I would like to know, whether there are a quiver $Q$ and an admissible ideal $I$ such that the quiver algebra $\mathbb{F}_3Q/I$ and the group algebra $\mathbb{F}_3 (C_3\times C_3)$ are Morita equivalent.
($\mathbb{F}_3$ denotes the field with 3 elements)
Thank you very much.
Let's first consider the case of $\mathbb{F}_3(C_3)$. This is isomorphic to $\mathbb{F}_3[x]/(x^3)$, the isomorphism is given by sending $g\mapsto 1+x$, where $g$ is a chosen generator of the cyclic group $C_3$. (compare the answer to this question. This algebra is obviously given by a quiver with relations, namely the 1-loop quiver with relation $x^3=0$.

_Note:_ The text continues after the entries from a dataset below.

(** * gmap: the concurrent-safe/unsafe hash map of package g/container/gmap

    A shallow embedding of [g/container/gmap/gmap.go] and a verification of
    its documented behaviour.  The Go program is modelled as it is written:

    - a Go map is a reference, so map objects live in a heap of locations and
      a [*Map] is a pointer to a struct whose field [data] holds such a
      reference (or nil);
    - every method is a computation over the program state that may end in a
      value, a run-time panic or a deadlock;
    - the reader/writer mutex has an explicit state, so that a method that
      forgot to release a lock, or took it twice, would be visible;
    - [interface{}] values are dynamically typed: some can be hashed (and thus
      used as map keys), others cannot, and some are closures of type
      [func() interface{}].

    The semantics is that of one goroutine running the methods one after the
    other.  Values of floating point type are left outside the value
    universe, and so are the [GetVar] methods, which wrap the results of
    [Get] and of the [GetOrSet] family in a box of package [gvar]. *)

From Stdlib Require Import ZArith String List.
From stdpp Require Import base option list gmap strings numbers fin_maps.

(** ** Dynamically typed values *)

(** The comparable dynamic values: those that Go accepts as keys of a
    [map[interface{}]interface{}].  Two keys are the same key when they have
    the same dynamic type and the same value. *)
Inductive comparable : Type :=
  | CNil
  | CBool (b : bool)
  | CInt (n : Z)
  | CString (s : string).

#[global] Instance comparable_eq_dec : EqDecision comparable.
Proof. solve_decision. Defined.

Definition comparable_enc (c : comparable) : unit + bool + Z + string :=
  match c with
  | CNil => inl (inl (inl tt))
  | CBool b => inl (inl (inr b))
  | CInt n => inl (inr n)
  | CString s => inr s
  end.

Definition comparable_dec (x : unit + bool + Z + string) : comparable :=
  match x with
  | inl (inl (inl _)) => CNil
  | inl (inl (inr b)) => CBool b
  | inl (inr n) => CInt n
  | inr s => CString s
  end.

#[global] Instance comparable_countable : Countable comparable :=
  inj_countable' comparable_enc comparable_dec
    (λ c, match c with
          | CNil => eq_refl
          | CBool _ => eq_refl
          | CInt _ => eq_refl
          | CString _ => eq_refl
          end).

(** Pointers to [Map] structs and locations of Go map objects. *)
Definition ptr := positive.
Definition loc := positive.

(** ** The mutex of package g/internal/rwmutex *)

(** Modelled from the spec: package [g/internal/rwmutex] (section 4.1).  A
    wrapper around a reader/writer lock with a mode fixed at creation; in
    unsafe mode the four operations do nothing.  [writer] and [readers] are
    the state of the underlying lock. *)
Record RWMutex : Type := mkRWMutex {
  unsafe : bool;
  writer : bool;
  readers : nat
}.

(** Modelled from the spec: [rwmutex.New(unsafe ...bool)], the mode defaults
    to safe when the variadic argument is empty. *)
Definition rwmutex_New (unsafe : list bool) : RWMutex :=
  mkRWMutex (List.hd false unsafe) false 0.

(** <<type Map struct { mu *rwmutex.RWMutex; data map[interface{}]interface{} }>>
    The mutex is created with the struct and never shared, so it is kept in
    the record; [data] is [None] for the nil map. *)
Record Map : Type := mkMap {
  mu : RWMutex;
  data : option loc
}.

Section Gmap.

(** The part of the program state that closures capture and may change. *)
Context {W : Type}.

(** [interface{}]: a comparable value, a value of a type that cannot be
    hashed (a slice stands for these), or a closure of dynamic type
    [func() interface{}].  Closures act on the captured state [W]; they do
    not call back into the map they are handed to. *)
#[warnings="-register-all"]
Inductive iface : Type :=
  | VCmp (c : comparable)
  | VSlice (elems : list iface)
  | VFunc (f : W → iface * W).

(** [interface{}(nil)], also the zero value of [interface{}]. *)
Definition Nil : iface := VCmp CNil.
Definition VBool (b : bool) : iface := VCmp (CBool b).
Definition VInt (n : Z) : iface := VCmp (CInt n).
Definition VString (s : string) : iface := VCmp (CString s).

(** The run-time hash of a key: [None] is the panic
    "runtime error: hash of unhashable type". *)
Definition hash (k : iface) : option comparable :=
  match k with
  | VCmp c => Some c
  | VSlice _ => None
  | VFunc _ => None
  end.

(** The type assertion [value.(func() interface{})]. *)
Definition assert_func (value : iface) : option (W → iface * W) :=
  match value with
  | VFunc f => Some f
  | _ => None
  end.

(** The contents of a Go map object. *)
#[local] Abbreviation gomap := (gmap comparable iface).

(** ** Program state and computations *)

(** [calls] has one entry per closure invocation, in order: the set of maps
    whose exclusive lock was held at that moment. *)
Record State : Type := mkState {
  maps : gmap ptr Map;
  heap : gmap loc gomap;
  world : W;
  calls : list (gset ptr)
}.

Inductive outcome (A : Type) : Type :=
  | Ok (a : A) (σ : State)
  | Panic
  | Deadlock.
Arguments Ok {A} a σ.
Arguments Panic {A}.
Arguments Deadlock {A}.

Definition M (A : Type) : Type := State → outcome A.

#[export] Instance M_mret : MRet M := λ A a σ, Ok a σ.

#[export] Instance M_bind : MBind M := λ A B k c σ,
  match c σ with
  | Ok a σ' => k a σ'
  | Panic => Panic
  | Deadlock => Deadlock
  end.

Definition panic {A} : M A := λ _, Panic.
Definition deadlock {A} : M A := λ _, Deadlock.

For $C_3\times C_3$ either one uses the same method or one notes that $\mathbb{F}_3(C_3\times C_3)=\mathbb{F}_3(C_3)\otimes_{\mathbb{F}_3} \mathbb{F}_3(C_3)$ which is therefore isomorphic to $\mathbb{F}_3[x]/(x^3)\otimes_{\mathbb{F}_3} \mathbb{F}_3[y]/(y^3)\cong \mathbb{F}_3[x,y]/(x^3,y^3)$. This is already a quiver with relations, namely the 2-loop quiver (as Aaron suggested) with relations $x^3=0$, $y^3=0$, and $xy=yx$.